St Bartholomew's Church is in the village of Great Barrow in the civil parish of Barrow, Cheshire, England. It is recorded in the National Heritage List for England as a designated Grade II* listed building. It is an active Anglican parish church in the diocese of Chester, the archdeaconry of Chester and the deanery of Chester.

==History==

A church has been present on this site since at least the reign of Henry II when it was given by Robert de Bachepuz to the Knights Hospitallers of St John who had a preceptory here. It became a parish church during the reign of Queen Elizabeth I. The chancel was built in 1671 for Dean Bridgeman and the tower is dated 1744. By the 18th and early 19th centuries the church was in a poor condition. A limited restoration was carried out in 1871 by John Douglas, who performed a more substantial scheme in 1883.

==Architecture==
===Exterior===

The church is built in red sandstone ashlar with a red tile roof.
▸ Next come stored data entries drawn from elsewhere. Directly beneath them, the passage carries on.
(* ===== verification/Gates.v ===== *)
(** * Completion gates ([application/completion_handlers.py])

    What blocks the acceptance of an employee task and the completion of a department or
    a company task: the queries of the three gates, as nested [EXISTS] over the tables they
    join.

    The theorems: a gate opens exactly when what it promises holds of the task, its
    artifacts, their reviews and issues, and its runs and approvals; and one of the
    conditions of the company gate can never block. *)

From S2P Require Import Prelude Sql Zoom WorkStore.

Section Gates.
Context (task_id company_id : string).
Implicit Types (db : DB).

(** ** Conditions the queries share *)

Definition the_employee_task (et : TS.EmployeeTask) : bool :=
  (TS.et_id et =? task_id) && (TS.et_company_id et =? company_id).
Definition the_department_task (dt : TS.DepartmentTask) : bool :=
  (TS.dt_id dt =? task_id) && (TS.dt_company_id dt =? company_id).
Definition the_company_task (ct : TS.CompanyTask) : bool :=
  (TS.ct_id ct =? task_id) && (TS.ct_company_id ct =? company_id).

Definition parent_of (et : TS.EmployeeTask) (dt : TS.DepartmentTask) : bool :=
  (TS.dt_id dt =? TS.et_department_task_id et) && (TS.dt_company_id dt =? TS.et_company_id et).
Definition artifact_of (dt : TS.DepartmentTask) (a : RV.Artifact) : bool :=
  (RV.ar_company_task_id a =? TS.dt_company_task_id dt) && (RV.ar_company_id a =? TS.dt_company_id dt).
Definition current (a : RV.Artifact) : bool := (RV.ar_is_current a =? 1)%Z.
Definition of_type (types : list string) (a : RV.Artifact) : bool := RV.ar_artifact_type a ∈? types.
There is some medieval stone work in the north aisle. The church consists of a four-bay nave with a north aisle, a south porch and a three-bay chancel. The four-stage tower is at the west end, with a clock in its third stage. Two lead down spouts are inscribed with the date 1744. The roof of the chancel is hammer beam and the ends of the hammers bear the arms of Dean Bridgeman.

===Interior===
In the church is an octagonal sandstone font with a lead bowl dated 1713. The stained glass in the east window of the chancel and the east window of the north aisle is by Kempe. In the tower is an early Georgian chest dated 1718. In the church are charity boards dated 1711, 1725 and 1848. A monument to a Mrs Wallis who died in 1848 is by T. and E. Gaffin and depicts an angel kneeling by an urn. The parish registers begin in 1572, with a gap between 1679 and 1681. The churchwardens' accounts begin in 1857. The single bell bears the date 1767 and was probably cast by Rudhall of Gloucester. The two-manual organ was built by Binns.

==External features==

The tower was formerly decorated with urns but these were considered to be dangerous and were removed in 1929. They are now placed outside the church at the foot of the tower. In the church yard is a sandstone sundial. It consists of a square base of two steps with a socket containing a slightly tapering octagonal shaft and a cap of buff sandstone. The base and the shaft were originally part of a cross dating from the early 15th century. The cap was added later together with a small square plate inscribed with the date 1705. The plate is now missing. The sundial is listed at Grade II, and is a scheduled monument. Also listed at Grade II are the gates of the churchyard, their overthrow and the gate piers. The churchyard also contains the war graves of four soldiers of World War I.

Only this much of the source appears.